### YOUR ASSIGNMENT
Copy out, unchanged, every line from the start of the records to the line that contains "pose proof (digits_val_bounds", and stop there.

┄┄┄┄┄┄┄┄┄┄

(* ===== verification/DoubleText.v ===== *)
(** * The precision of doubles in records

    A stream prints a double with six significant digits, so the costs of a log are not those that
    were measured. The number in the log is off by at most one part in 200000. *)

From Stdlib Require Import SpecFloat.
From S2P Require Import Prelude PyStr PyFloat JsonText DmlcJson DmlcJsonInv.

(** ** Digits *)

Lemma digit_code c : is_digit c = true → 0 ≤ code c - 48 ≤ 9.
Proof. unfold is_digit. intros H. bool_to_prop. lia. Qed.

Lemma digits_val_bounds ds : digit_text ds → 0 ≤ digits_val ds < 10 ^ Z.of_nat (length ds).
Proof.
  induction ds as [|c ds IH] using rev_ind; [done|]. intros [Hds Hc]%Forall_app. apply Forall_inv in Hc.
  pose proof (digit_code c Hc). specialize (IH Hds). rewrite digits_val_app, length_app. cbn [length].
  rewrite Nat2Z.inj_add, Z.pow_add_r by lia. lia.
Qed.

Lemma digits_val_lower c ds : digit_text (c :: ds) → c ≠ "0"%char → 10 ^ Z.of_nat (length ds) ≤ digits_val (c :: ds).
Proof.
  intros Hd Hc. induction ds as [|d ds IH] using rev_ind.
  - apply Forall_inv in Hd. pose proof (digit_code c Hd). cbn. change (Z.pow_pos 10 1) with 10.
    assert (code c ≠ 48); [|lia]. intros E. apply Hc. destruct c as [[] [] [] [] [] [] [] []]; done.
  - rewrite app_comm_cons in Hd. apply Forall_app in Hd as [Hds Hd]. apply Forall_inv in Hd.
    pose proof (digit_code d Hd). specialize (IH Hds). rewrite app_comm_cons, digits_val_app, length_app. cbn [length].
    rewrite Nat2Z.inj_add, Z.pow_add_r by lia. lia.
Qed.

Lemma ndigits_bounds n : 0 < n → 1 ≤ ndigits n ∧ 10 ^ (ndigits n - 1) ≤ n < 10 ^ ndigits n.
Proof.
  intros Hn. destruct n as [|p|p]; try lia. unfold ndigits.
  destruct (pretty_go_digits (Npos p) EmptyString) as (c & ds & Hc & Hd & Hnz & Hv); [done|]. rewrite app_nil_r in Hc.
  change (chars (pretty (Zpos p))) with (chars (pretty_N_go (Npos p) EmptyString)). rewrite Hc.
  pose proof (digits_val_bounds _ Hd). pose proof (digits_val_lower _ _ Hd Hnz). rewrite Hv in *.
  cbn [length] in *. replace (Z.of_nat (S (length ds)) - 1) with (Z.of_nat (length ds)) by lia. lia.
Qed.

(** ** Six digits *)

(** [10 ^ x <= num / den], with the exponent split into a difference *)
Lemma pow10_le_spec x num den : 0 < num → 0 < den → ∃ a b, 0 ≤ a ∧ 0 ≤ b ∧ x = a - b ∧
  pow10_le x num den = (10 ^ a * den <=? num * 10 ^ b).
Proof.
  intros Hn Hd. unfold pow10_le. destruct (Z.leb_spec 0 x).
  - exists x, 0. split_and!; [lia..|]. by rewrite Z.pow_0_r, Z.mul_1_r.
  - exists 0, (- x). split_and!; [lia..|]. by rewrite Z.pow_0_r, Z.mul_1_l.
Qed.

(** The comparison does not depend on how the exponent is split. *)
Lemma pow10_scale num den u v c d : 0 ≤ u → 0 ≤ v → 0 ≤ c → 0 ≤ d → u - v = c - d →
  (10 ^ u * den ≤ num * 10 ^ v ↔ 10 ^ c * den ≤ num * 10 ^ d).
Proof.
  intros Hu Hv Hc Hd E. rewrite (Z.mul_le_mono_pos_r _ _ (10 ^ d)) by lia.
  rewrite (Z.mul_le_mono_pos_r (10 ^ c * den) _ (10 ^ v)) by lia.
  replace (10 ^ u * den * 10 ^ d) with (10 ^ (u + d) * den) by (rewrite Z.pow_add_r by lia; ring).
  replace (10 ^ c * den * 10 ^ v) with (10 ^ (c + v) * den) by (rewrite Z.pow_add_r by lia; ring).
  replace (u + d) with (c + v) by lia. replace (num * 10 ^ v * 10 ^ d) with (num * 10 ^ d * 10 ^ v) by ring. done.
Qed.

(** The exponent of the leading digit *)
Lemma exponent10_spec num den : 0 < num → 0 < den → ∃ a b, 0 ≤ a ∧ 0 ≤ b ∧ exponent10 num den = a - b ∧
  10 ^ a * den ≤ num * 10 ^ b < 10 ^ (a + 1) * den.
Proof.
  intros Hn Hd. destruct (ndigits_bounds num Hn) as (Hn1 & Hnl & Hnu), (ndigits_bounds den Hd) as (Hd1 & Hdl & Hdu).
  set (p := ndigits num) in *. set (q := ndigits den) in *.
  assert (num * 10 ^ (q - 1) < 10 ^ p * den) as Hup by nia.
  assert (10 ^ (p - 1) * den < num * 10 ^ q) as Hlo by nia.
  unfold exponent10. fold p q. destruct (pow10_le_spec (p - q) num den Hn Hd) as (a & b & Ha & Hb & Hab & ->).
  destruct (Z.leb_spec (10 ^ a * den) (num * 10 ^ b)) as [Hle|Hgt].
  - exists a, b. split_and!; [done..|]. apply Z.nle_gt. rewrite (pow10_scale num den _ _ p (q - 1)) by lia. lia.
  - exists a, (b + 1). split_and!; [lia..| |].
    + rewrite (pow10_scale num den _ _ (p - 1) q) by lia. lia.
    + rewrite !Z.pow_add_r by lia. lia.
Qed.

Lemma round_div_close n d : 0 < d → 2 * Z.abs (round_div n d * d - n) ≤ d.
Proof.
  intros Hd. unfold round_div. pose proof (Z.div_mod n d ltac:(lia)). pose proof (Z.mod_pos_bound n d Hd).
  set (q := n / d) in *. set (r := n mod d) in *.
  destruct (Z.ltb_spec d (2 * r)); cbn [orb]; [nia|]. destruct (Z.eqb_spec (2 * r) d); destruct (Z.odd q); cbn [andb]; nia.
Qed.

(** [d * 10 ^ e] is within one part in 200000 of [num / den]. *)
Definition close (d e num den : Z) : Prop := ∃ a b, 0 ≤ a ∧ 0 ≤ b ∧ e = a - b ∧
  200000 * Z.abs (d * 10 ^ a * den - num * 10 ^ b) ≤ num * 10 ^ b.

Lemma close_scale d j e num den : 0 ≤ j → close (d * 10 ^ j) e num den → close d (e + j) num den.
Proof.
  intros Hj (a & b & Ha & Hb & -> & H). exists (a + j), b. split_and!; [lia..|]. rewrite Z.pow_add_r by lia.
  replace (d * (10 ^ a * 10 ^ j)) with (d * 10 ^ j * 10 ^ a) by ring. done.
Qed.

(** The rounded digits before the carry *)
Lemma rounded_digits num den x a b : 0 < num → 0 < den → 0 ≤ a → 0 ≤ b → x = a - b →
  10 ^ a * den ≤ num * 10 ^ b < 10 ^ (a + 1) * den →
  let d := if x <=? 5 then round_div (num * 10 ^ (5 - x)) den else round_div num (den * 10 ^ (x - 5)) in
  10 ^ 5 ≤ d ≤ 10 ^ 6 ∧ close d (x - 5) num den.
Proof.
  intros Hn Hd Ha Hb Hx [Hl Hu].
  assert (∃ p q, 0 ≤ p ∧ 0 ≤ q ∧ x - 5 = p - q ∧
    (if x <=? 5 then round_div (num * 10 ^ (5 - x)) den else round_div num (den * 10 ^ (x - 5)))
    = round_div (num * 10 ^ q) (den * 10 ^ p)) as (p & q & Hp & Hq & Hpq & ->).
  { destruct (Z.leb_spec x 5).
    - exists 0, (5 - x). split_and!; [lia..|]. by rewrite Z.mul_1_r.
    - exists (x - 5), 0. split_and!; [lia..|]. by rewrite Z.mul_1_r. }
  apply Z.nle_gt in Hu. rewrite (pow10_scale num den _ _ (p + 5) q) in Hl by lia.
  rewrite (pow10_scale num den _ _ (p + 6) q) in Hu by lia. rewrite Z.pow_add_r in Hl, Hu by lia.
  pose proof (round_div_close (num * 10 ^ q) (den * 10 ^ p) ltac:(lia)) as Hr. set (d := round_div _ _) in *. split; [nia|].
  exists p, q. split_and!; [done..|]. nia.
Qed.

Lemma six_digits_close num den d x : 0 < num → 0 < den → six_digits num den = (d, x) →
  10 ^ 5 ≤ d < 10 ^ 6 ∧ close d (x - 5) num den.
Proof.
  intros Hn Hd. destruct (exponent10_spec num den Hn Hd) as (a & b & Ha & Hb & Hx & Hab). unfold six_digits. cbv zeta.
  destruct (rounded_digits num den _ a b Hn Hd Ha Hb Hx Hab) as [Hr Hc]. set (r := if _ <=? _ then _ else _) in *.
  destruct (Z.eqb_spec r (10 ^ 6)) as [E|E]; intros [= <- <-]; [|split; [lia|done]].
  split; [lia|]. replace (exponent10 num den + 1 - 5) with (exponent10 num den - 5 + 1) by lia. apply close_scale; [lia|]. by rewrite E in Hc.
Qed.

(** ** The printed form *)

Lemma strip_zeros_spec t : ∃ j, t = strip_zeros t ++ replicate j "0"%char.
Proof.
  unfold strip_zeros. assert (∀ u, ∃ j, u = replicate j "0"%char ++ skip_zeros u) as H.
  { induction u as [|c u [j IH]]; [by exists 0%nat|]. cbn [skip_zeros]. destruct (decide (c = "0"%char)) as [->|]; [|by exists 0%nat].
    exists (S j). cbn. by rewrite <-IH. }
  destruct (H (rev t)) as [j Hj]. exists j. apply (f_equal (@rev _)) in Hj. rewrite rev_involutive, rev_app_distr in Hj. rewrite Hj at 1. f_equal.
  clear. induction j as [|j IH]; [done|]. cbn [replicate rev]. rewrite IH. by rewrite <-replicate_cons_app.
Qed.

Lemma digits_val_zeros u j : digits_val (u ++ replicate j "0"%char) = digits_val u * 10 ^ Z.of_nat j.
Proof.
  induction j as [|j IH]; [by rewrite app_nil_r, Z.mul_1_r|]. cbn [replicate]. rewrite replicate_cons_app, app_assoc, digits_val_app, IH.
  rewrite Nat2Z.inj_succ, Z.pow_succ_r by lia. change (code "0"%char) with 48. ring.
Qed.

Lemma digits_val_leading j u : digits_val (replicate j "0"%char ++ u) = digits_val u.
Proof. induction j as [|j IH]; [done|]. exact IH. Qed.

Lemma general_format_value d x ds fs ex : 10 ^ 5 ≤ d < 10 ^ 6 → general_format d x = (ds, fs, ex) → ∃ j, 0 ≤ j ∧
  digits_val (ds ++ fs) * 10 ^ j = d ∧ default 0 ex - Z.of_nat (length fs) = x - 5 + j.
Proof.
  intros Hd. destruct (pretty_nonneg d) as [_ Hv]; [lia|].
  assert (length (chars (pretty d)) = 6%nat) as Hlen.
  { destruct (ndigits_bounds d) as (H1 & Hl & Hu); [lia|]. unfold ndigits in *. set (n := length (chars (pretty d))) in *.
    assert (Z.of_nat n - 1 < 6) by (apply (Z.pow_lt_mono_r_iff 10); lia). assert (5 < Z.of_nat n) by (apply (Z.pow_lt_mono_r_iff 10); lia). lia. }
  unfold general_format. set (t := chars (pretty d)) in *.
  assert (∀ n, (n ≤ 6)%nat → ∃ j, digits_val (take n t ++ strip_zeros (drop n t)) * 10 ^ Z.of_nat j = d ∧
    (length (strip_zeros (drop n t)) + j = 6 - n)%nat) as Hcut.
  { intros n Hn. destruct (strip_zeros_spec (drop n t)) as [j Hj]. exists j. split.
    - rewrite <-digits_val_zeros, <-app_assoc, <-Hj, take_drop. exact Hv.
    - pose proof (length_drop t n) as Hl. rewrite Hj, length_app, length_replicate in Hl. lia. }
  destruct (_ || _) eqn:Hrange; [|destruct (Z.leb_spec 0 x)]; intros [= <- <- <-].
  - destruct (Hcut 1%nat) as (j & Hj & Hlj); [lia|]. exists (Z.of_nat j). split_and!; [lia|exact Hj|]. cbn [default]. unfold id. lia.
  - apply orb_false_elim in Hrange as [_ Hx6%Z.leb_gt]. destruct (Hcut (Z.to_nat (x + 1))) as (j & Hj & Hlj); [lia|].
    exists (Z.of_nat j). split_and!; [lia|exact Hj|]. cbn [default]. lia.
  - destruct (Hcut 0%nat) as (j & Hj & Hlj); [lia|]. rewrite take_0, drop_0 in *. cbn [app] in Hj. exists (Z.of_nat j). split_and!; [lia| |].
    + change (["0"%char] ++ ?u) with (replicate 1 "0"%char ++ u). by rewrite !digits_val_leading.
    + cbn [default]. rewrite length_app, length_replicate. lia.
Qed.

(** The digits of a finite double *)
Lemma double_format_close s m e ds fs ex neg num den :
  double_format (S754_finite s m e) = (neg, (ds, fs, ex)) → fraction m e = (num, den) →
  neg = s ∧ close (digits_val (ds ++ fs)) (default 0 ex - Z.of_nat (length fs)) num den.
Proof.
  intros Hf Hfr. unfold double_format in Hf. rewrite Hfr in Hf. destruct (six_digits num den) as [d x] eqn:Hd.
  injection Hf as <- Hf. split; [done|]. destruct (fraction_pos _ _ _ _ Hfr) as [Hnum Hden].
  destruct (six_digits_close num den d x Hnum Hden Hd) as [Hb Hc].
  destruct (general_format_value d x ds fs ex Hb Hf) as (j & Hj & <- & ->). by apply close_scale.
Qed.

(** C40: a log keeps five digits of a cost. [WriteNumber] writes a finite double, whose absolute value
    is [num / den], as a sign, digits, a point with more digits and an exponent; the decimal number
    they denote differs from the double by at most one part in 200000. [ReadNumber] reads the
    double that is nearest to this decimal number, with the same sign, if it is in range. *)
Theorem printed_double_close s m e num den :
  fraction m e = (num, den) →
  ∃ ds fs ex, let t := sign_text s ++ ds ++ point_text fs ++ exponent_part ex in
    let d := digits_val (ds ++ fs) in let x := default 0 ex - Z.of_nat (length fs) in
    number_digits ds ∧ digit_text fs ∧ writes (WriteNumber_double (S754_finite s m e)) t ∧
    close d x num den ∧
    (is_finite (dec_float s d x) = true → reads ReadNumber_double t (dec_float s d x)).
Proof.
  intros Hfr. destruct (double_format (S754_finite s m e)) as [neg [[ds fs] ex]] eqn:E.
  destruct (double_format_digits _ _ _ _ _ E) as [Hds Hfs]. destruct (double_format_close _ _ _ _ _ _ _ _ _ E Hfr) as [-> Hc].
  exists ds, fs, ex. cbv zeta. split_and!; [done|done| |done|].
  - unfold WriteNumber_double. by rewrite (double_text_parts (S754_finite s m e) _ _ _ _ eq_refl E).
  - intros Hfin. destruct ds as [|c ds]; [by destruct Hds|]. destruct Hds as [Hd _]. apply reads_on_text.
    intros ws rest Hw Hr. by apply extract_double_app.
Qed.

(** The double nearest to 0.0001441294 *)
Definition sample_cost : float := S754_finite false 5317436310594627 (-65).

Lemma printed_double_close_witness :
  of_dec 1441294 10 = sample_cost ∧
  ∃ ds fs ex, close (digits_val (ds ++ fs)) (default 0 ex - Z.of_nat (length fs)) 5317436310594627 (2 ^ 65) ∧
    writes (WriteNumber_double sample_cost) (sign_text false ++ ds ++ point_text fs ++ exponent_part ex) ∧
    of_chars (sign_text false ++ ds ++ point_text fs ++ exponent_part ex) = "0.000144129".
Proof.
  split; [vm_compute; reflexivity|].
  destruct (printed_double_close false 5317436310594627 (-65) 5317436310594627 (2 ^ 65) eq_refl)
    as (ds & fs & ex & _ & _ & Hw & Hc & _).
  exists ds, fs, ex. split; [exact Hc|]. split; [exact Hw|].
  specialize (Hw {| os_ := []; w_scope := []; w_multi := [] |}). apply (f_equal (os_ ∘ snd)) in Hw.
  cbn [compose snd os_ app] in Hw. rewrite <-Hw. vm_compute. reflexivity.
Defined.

┄┄┄┄┄┄┄┄┄┄

### OUTPUT BELOW
(* ===== verification/DoubleText.v ===== *)
(** * The precision of doubles in records

    A stream prints a double with six significant digits, so the costs of a log are not those that
    were measured. The number in the log is off by at most one part in 200000. *)

From Stdlib Require Import SpecFloat.
From S2P Require Import Prelude PyStr PyFloat JsonText DmlcJson DmlcJsonInv.

(** ** Digits *)

Lemma digit_code c : is_digit c = true → 0 ≤ code c - 48 ≤ 9.
Proof. unfold is_digit. intros H. bool_to_prop. lia. Qed.

Lemma digits_val_bounds ds : digit_text ds → 0 ≤ digits_val ds < 10 ^ Z.of_nat (length ds).
Proof.
  induction ds as [|c ds IH] using rev_ind; [done|]. intros [Hds Hc]%Forall_app. apply Forall_inv in Hc.
  pose proof (digit_code c Hc). specialize (IH Hds). rewrite digits_val_app, length_app. cbn [length].
  rewrite Nat2Z.inj_add, Z.pow_add_r by lia. lia.
Qed.

Lemma digits_val_lower c ds : digit_text (c :: ds) → c ≠ "0"%char → 10 ^ Z.of_nat (length ds) ≤ digits_val (c :: ds).
Proof.
  intros Hd Hc. induction ds as [|d ds IH] using rev_ind.
  - apply Forall_inv in Hd. pose proof (digit_code c Hd). cbn. change (Z.pow_pos 10 1) with 10.
    assert (code c ≠ 48); [|lia]. intros E. apply Hc. destruct c as [[] [] [] [] [] [] [] []]; done.
  - rewrite app_comm_cons in Hd. apply Forall_app in Hd as [Hds Hd]. apply Forall_inv in Hd.
    pose proof (digit_code d Hd). specialize (IH Hds). rewrite app_comm_cons, digits_val_app, length_app. cbn [length].
    rewrite Nat2Z.inj_add, Z.pow_add_r by lia. lia.
Qed.

Lemma ndigits_bounds n : 0 < n → 1 ≤ ndigits n ∧ 10 ^ (ndigits n - 1) ≤ n < 10 ^ ndigits n.
Proof.
  intros Hn. destruct n as [|p|p]; try lia. unfold ndigits.
  destruct (pretty_go_digits (Npos p) EmptyString) as (c & ds & Hc & Hd & Hnz & Hv); [done|]. rewrite app_nil_r in Hc.
  change (chars (pretty (Zpos p))) with (chars (pretty_N_go (Npos p) EmptyString)). rewrite Hc.
  pose proof (digits_val_bounds _ Hd). pose proof (digits_val_lower _ _ Hd Hnz). rewrite Hv in *.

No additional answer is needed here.